27 May 2010 One Comment

This is a guest post by Peyton Farquhar

Dissed, dumped, kicked to the curb, scorned, spurned, and jilted. Whatever your preference is to describe the concept, if you’ve ever been burned, then you are already acutely aware of how it feels. But what is rejection at its fundamental core but an opportunity to accept your reality as it really is instead of how you prefer it to be?

rejected 300x300 Dealing With Rejection

Don’t misunderstand me. I’m not trying to sugar-coat and/or gloss over the very real, psychologically debilitating effects some suffer at the hands of another. Rejection can have a profoundly negative impact on your self-esteem and outlook, but it doesn’t have to be that way.

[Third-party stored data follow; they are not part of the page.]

(** The number found behind a mask fits its length. *)
Lemma decrypt_hdr_number b hdr o b' hdr' : bytes_ok (buf b) → decrypt_hdr b hdr o = Ok (b', hdr') →
  1 ≤ hdr_pn_len hdr' ≤ 4 ∧ 0 ≤ pkt_num hdr' < 2 ^ (8 * hdr_pn_len hdr') ∧ ty hdr' = ty hdr.
Proof.
  intros Hb E. unfold decrypt_hdr in E.
  destruct (too_short (split_at 1 b)) as [[fb ?]|?|]; [|done..]. cbn [mbind comp_bind] in E.
  destruct (at_ (buf fb) 0) as [f|?|]; [|done..]. cbn [mbind comp_bind] in E.
  destruct (too_short (peek_bytes _ b)) as [q|?|] eqn:Eq; [|done..]. cbn [mbind comp_bind] in E.
  apply too_short_inv, peek_bytes_inv in Eq as (Hq & Hlq & Hoq); [|done]. unfold MAX_PKT_NUM_LEN, SAMPLE_LEN in *.
  assert (Es : split_at 4 q = Ok (with_slice (takez 4 (buf q)), with_slice (dropz 4 (buf q)))).
  { unfold split_at. by destruct (Z.ltb_spec (blen (buf q)) 4); [lia|]. }
  rewrite Es in E. cbn [too_short map_err mbind comp_bind] in E. rewrite (as_ref_reads _ _ (reads_with_slice _)) in E. cbn [too_short map_err mbind comp_bind] in E.
  destruct (header_mask_ok (o_header o) (dropz 4 (buf q))) as (mask & Em & _ & Hm); [unfold SAMPLE_LEN; rewrite blen_dropz; lia|].
  unfold open_mask in E. rewrite Em in E. cbn [mbind comp_bind] in E.
  destruct (at_ mask 0) as [m0|?|]; [|done..]. cbn [mbind comp_bind] in E. set (n := Z.land _ _ + 1) in E.
  destruct (mask_pn _ mask n) as [p|?|] eqn:Ep; [|done..]. cbn [mbind comp_bind] in E.
  apply mask_pn_bytes in Ep; [|by apply bytes_ok_takez|done].
  destruct (get_pn n _) as [[pn b1]|?|] eqn:Eg; [|done..]. cbn [mbind comp_bind] in E.
  apply get_pn_bound in Eg as [Hn Hv]; [|by apply overwrite_bytes].
  destruct (too_short (split_at 1 b1)) as [?|?|]; [|done..]. cbn [mbind comp_bind mret comp_ret] in E. by injection E as <- <-.
Qed.

(** A decoded number is at most a window ahead of the expected one. *)
Lemma decode_bound largest t n pn : 1 ≤ n ≤ 4 → 0 ≤ t < 2 ^ (8 * n) → 0 ≤ largest < 2 ^ 62 →
  decode_pkt_num largest t n = Ok pn → 0 ≤ pn < 2 ^ 63 ∧ (pn ≤ largest + 1 + 2 ^ 31 ∨ pn < 2 ^ 32).
Proof.
  intros Hn Ht Hl. unfold decode_pkt_num. rewrite u64_add_ok by lia. cbn [mbind comp_bind].
  destruct (Z.leb_spec 64 (n * 8)); [lia|]. rewrite Z.shiftl_1_l. replace (n * 8) with (8 * n) by lia.
  rewrite <- (Z.mod_small t (2 ^ (8 * n))) by lia. rewrite splice_bits by lia.
  set (win := 2 ^ (8 * n)) in *. assert (Hwin : win = 2 * (win / 2) ∧ 128 ≤ win / 2 ≤ 2 ^ 31).
  { assert (n = 1 ∨ n = 2 ∨ n = 3 ∨ n = 4) as [->|[->|[->| ->]]] by lia; subst win; by_decision. }
  set (hwin := win / 2) in *. clearbody win hwin. set (ex := largest + 1) in *.
  pose proof (Z.div_mod ex win ltac:(lia)). pose proof (Z.mod_pos_bound ex win ltac:(lia)).
  pose proof (Z.mod_pos_bound t win ltac:(lia)). assert (Hc0 : 0 ≤ win * (ex / win) ≤ ex) by (pose proof (Z.div_pos ex win); nia).
  set (c := win * (ex / win) + t mod win). assert (Hc : 0 ≤ c < ex + win) by lia. clearbody c.
  rewrite (u64_add_ok c hwin) by lia. cbn [mbind comp_bind]. change (Z.shiftl 1 62) with (2 ^ 62).
  rewrite (u64_add_ok ex hwin) by lia. rewrite (u64_add_ok c win) by lia. rewrite (usub_ok (2 ^ 62) win) by lia.
  destruct (Z.leb_spec (c + hwin) ex); cbn [mbind comp_bind andb].
  - destruct (Z.ltb_spec c (2 ^ 62 - win)); [intros [= <-]; lia|]. cbn [mbind comp_bind].
    destruct (Z.gtb_spec c (ex + hwin)); [lia|]. cbn [andb]. intros [= <-]. lia.
  - destruct (Z.gtb_spec c (ex + hwin)); cbn [andb]; [|intros [= <-]; lia].
    destruct (Z.geb_spec c win); [rewrite usub_ok by lia|]; intros [= <-]; lia.
Qed.

(** Datagrams one after the other: the receiver and the numbers of the packets
    it processed.  Version negotiation and Retry packets have no number and
    are not looked at here; an error other than [Done] closes the
    connection. *)
Fixpoint recv_run (ds : list bytes) (r : Receiver St) : Receiver St * list Z :=
  match ds with
  | [] => (r, [])
  | d :: ds =>
      match header_from_bytes dcid_len (with_slice d) with
      | Ok (hdr, b) =>
          if bool_decide (ty hdr = Retry) || bool_decide (ty hdr = VersionNegotiation) then recv_run ds r
          else
            match recv_packet process_frame is_server confirmed own_version now hdr b r with
            | (r, Ok (pn, _)) => let '(r, log) := recv_run ds r in (r, pn :: log)
            | (r, Err EDone) => recv_run ds r
            | (r, _) => (r, [])
            end
      | _ => recv_run ds r
      end
  end.

Lemma update_keys_space pn next (r r' : Receiver St) : update_keys pn next r = Ok r' → rx_space r' = rx_space r.
Proof.
  unfold update_keys. destruct next as [[o s]|]; [|by intros [= <-]].
  destruct (rx_update r) as [u|]; [destruct (update_acked u); [|done]|]; (destruct (rx_open r); [|done]).
  all: cbn; by intros [= <-].
Qed.

Lemma open_packet_number hdr b (r : Receiver St) log hdr' pn payload read next :
  space_ok (rx_space r) log → largest_rx_pkt_num (rx_space r) < 2 ^ 62 → bytes_ok (buf b) →
  open_packet is_server confirmed own_version hdr b r = Ok (hdr', pn, payload, read, next) →
  pn ∉ log ∧ 0 ≤ pn < 2 ^ 63 ∧ pn - upper (recv_pkt_num (rx_space r)) < 2 ^ 32.
Proof.
  intros Hsp HL Hb E. unfold open_packet in E. destruct (_ && _); [done|].
  set (pl := if is_short hdr then _ else _) in E.
  assert (Hpl : ∀ n b1, pl = Ok (n, b1) → bytes_ok (buf b1)).
  { unfold pl. intros n b1. destruct (is_short hdr); [by intros [= <- <-]|]. unfold dropping, varint.
    destruct (get_varint b) as [[v b2]|e|] eqn:Ev; [|done..]. cbn. intros [= _ <-].
    apply get_varint_advances in Ev as [-> _]. done. }
  destruct pl as [[n b1]|?|] eqn:Epl; [|done..]. cbn [mbind comp_bind] in E. specialize (Hpl n b1 eq_refl).
  destruct (_ >? _); [done|]. destruct (rx_open r) as [o|]; [|done].
  destruct (dropping _ _ (decrypt_hdr _ _ _)) as [[b2 hdr2]|?|] eqn:Ed; [|done..]. cbn [mbind comp_bind] in E.
  unfold dropping in Ed. destruct (decrypt_hdr b1 hdr o) as [[b3 hdr3]|?|] eqn:Edh; [|done..]. injection Ed as -> ->.
  apply decrypt_hdr_number in Edh as (Hn & Ht & _); [|done].
  destruct (decode_pkt_num _ _ _) as [pn0|?|] eqn:Edec; [|done..]. cbn [mbind comp_bind] in E.
  destruct (choose_key _ _ _ _ _) as [[k nx]|?|]; [|done..]. cbn [mbind comp_bind] in E.
  destruct (dropping _ _ (decrypt_pkt _ _ _ _ _)) as [[py b4]|?|]; [|done..]. cbn [mbind comp_bind] in E.
  destruct (window_contains pn0 _) eqn:Ew; [done|]. destruct (_ =? 0); [done|]. injection E as <- <- <- <- <-.
  destruct Hsp as [Hw _ Hl]. apply decode_bound in Edec as [Hpn Hb63]; [|done|done|lia].
  rewrite (window_contains_ok _ _ _ Hw) in Ew. apply orb_false_iff in Ew as [_ Ew]. apply bool_decide_eq_false in Ew.
  split; [done|]. split; [done|]. rewrite (upper_ok _ (proj1 Hw)) in *. destruct Hw as [[? _] _]. lia.
Qed.

(** One packet: a number is processed once, and never forgotten. *)
Lemma recv_packet_number hdr b (r r' : Receiver St) res log :
  space_ok (rx_space r) log → largest_rx_pkt_num (rx_space r) < 2 ^ 62 → bytes_ok (buf b) →
  recv_packet process_frame is_server confirmed own_version now hdr b r = (r', res) →
  match res with
  | Ok (pn, _) => pn ∉ log ∧ space_ok (rx_space r') (pn :: log) ∧
      largest_rx_pkt_num (rx_space r) ≤ largest_rx_pkt_num (rx_space r')
  | _ => rx_space r' = rx_space r
  end.
Proof.
  intros Hsp HL Hb E. unfold recv_packet in E.
  destruct (open_packet _ _ _ _ _ _) as [[[[[hdr' pn] payload] read] next]|e|] eqn:Eo; [|by injection E as <- <-..].
  destruct (open_packet_number _ _ _ _ _ _ _ _ _ Hsp HL Hb Eo) as (Hni & Hpn & Hj).
  destruct (update_keys pn next r) as [r1|e|] eqn:Eu; [|by injection E as <- <-..]. apply update_keys_space in Eu as Hs1.
  rewrite <- Hs1 in *. destruct (process_payload _ _ _ _) as [conn [[[el pr] [e|]]|e|]]; [by injection E as <- <-| |by injection E as <- <-..].
  destruct (space_received_ok _ _ pn now el pr Hsp Hpn Hj) as (sp & Es & Hsp' & Hl). rewrite Es in E. injection E as <- <-.
  split; [done|]. split; [done|]. cbn. lia.
Qed.

Lemma recv_packet_mono hdr b (r : Receiver St) :
  largest_rx_pkt_num (rx_space r) ≤
  largest_rx_pkt_num (rx_space (recv_packet process_frame is_server confirmed own_version now hdr b r).1).
Proof.
  unfold recv_packet. destruct (open_packet _ _ _ _ _ _) as [[[[[hdr' pn] payload] read] next]|e|]; [|done..].
  destruct (update_keys pn next r) as [r1|e|] eqn:Eu; [|done..]. apply update_keys_space in Eu as <-.
  destruct (process_payload _ _ _ _) as [conn [[[el pr] [e|]]|e|]]; [done| |done..].
  unfold space_on_packet_received. destruct (push_item _ _); [|done..]. cbn. lia.
Qed.
Lemma serve_upload now lim id st slow r l :
  serve_established now lim id st = Ok (slow, r, l) → established st = true →
  (∀ i, i ≠ id → handed i l = []) ∧ (∀ st', r = Some st' → pending st = handed id l ++ pending st').
Proof.
  unfold serve_established. destruct (feed_socket id st) as [[st1 l1]| |] eqn:E1; [|done..]. cbn [mbind comp_bind].
  apply feed_upload in E1 as (P1 & O1 & _ & S1 & _).
  assert (pending (close_if_done st1) = pending st1 ∧ established (close_if_done st1) = established st1) as [P2 S2]
    by (unfold close_if_done; by destruct (_ && _)).
  destruct (deliver _ id (close_if_done st1)) as [[[slow2 gone] st2] l2] eqn:E2.
  apply deliver_upload in E2 as (P3 & _ & O3 & S3 & _).
  destruct (if gone then orphan now (orphan_linger lim) st2 else (false, st2)) as [ended st3] eqn:E3.
  assert (pending st3 = pending st2 ∧ established st3 = established st2) as [P4 S4].
  { destruct gone; [by eapply orphan_upload|by injection E3 as _ <-]. }
  intros [= <- <- <-] He. split.
  - intros i Hi. by rewrite handed_app, O1, O3.
  - intros st' Hr. rewrite handed_app, O3, app_nil_r, P1. f_equal. rewrite <- P2, <- P3, <- P4.
    destruct ended; [by injection Hr as <-|]. unfold settle in Hr.
    destruct (is_st (tcp_state (sock st3)) TimeWait) eqn:Et.
    + rewrite orb_true_r in Hr. assert (established st3 = true) as He3 by congruence.
      by destruct (is_st _ CloseWait); cbn in Hr; rewrite He3 in Hr.
    + by destruct (is_st _ CloseWait), (_ && _); inversion Hr; subst.
Qed.

Lemma answer_open_upload id st st' l ds :
  answer_open id st = (st', l, ds) →
  pending st' = pending st ∧ established st' = true ∧ (∀ i, handed i l = []) ∧ (∀ i, data_for i ds = []).
Proof.
  unfold answer_open. destruct (_ && _); [destruct (resp_closed st)|]; by intros [= <- <- <-].
Qed.

Lemma refuse_handed reason st i : handed i (refuse reason st) = [].
Proof. unfold refuse. by destruct (_ && _). Qed.

Lemma service_one_upload now lim id st slow r l ds :
  service_one now lim id st = Ok (slow, r, l, ds) →
  (∀ i, i ≠ id → handed i l = []) ∧ (∀ i, data_for i ds = []) ∧
  (∀ st', r = Some st' → pending st = handed id l ++ pending st').
Proof.
  unfold service_one. destruct (aborted st); [by intros [= <- <- <- <-]|]. cbv zeta.
  destruct (if negb (established st) && _ then answer_open id st else (st, [], [])) as [[st1 l1] ds1] eqn:E1.
  assert (pending st1 = pending st ∧ (∀ i, handed i l1 = []) ∧ (∀ i, data_for i ds1 = [])) as (P1 & H1 & D1).
  { destruct (negb (established st) && _); [|by injection E1 as <- <- <-].
    apply answer_open_upload in E1 as (? & _ & ? & ?). done. }
  destruct (established st1) eqn:Ee; cbn [negb andb].
  - destruct (serve_established now lim id st1) as [[[slow2 r2] l2]| |] eqn:E2; [|done..].
    cbn [mbind comp_bind]. intros [= <- <- <- <-]. apply serve_upload in E2 as [O2 P2]; [|done]. split_and!; [|done|].
    + intros i Hi. by rewrite handed_app, H1, O2.
    + intros st' Hr. rewrite handed_app, H1, <- P1. by apply P2.
  - destruct (is_st _ Closed || _); [intros [= <- <- <- <-]; split_and!; intros; by rewrite ?refuse_handed|].
    destruct (_ || _ || _); intros [= <- <- <- <-]; split_and!; try done.
    + intros. apply refuse_handed.
    + by intros st' [= <-].
Qed.

(** Nothing is lost between [s] and [s'] of what was written to a connection
    that is still there, and a connection that is there was there. *)
Definition kept (id : Z) s s' : Prop :=
  next_id s ≤ next_id s' ∧
  (id < next_id s → is_Some (tcp_conns s' !! id) → is_Some (tcp_conns s !! id) ∧ stream id s' = stream id s).

Lemma kept_refl id s : kept id s s.
Proof. by split. Qed.
Lemma kept_trans id s1 s2 s3 : kept id s1 s2 → kept id s2 s3 → kept id s1 s3.
Proof.
  intros [N1 K1] [N2 K2]. split; [lia|]. intros Hid Hs. destruct K2 as [H2 E2]; [lia|done|].
  destruct K1 as [H1' E1]; [done..|]. split; [done|congruence].
Qed.

Lemma foldl_try_send_data id ds c : (∀ i, data_for i ds = []) →
  data_for id (queue (foldl (λ c d, try_send d c) c ds)) = data_for id (queue c).
Proof.
  intros Hd. revert c. induction ds as [|d ds IH]; intros c; [done|]. cbn [foldl].
  assert (∀ i, data_of i d = [] ∧ data_for i ds = []) as Hd2.
  { intros i. specialize (Hd i). cbn in Hd. by apply app_nil in Hd. }
  rewrite IH by (intros i; apply Hd2). unfold try_send. destruct (try_reserve c); [|done..].
  cbn [queue enqueue]. rewrite data_for_app. cbn. by rewrite (proj1 (Hd2 id)), !app_nil_r.
Qed.

Lemma service_step_kept now id i acc busy s s' :
  service_step now (Ok (acc, s)) i = Ok (busy, s') → kept id s s'.
Proof.
  unfold service_step. cbn [mbind comp_bind]. destruct (tcp_conns s !! i) as [st|] eqn:Ei; [|intros [= _ <-]; apply kept_refl].
  destruct (service_one now (limits s) i st) as [[[[slow r] l] ds]| |] eqn:E; [|done..]. intros [= _ <-].
  apply service_one_upload in E as (Ho & Hd & Hp). split; [done|]. intros _ Hs. cbn in Hs.
  unfold stream, pending_of. cbn [log deferred data_in see set_data set_conns tcp_conns].
  rewrite handed_app, foldl_try_send_data by done.
  destruct (decide (i = id)) as [->|Hne].
  - destruct r as [st'|]; [|rewrite lookup_delete_eq in Hs; by destruct Hs].
    rewrite lookup_insert_eq, Ei. split; [by eexists|]. cbn. rewrite (Hp st' eq_refl), <- !app_assoc. done.
  - rewrite Ho by done. rewrite app_nil_r.
    destruct r; [rewrite lookup_insert_ne in Hs |- * by done|rewrite lookup_delete_ne in Hs |- * by done]; done.
Qed.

Depending on how you handle it, rejection can actually help to retain your dignity because it puts into perspective for you exactly what you would have realized on your own but for the involvement of your heart. If ever there was a more all-encompassing vehicle with which we use to blindside ourselves, and, otherwise sabotage our emotional well-being, I can’t think of anything more effective than the human heart.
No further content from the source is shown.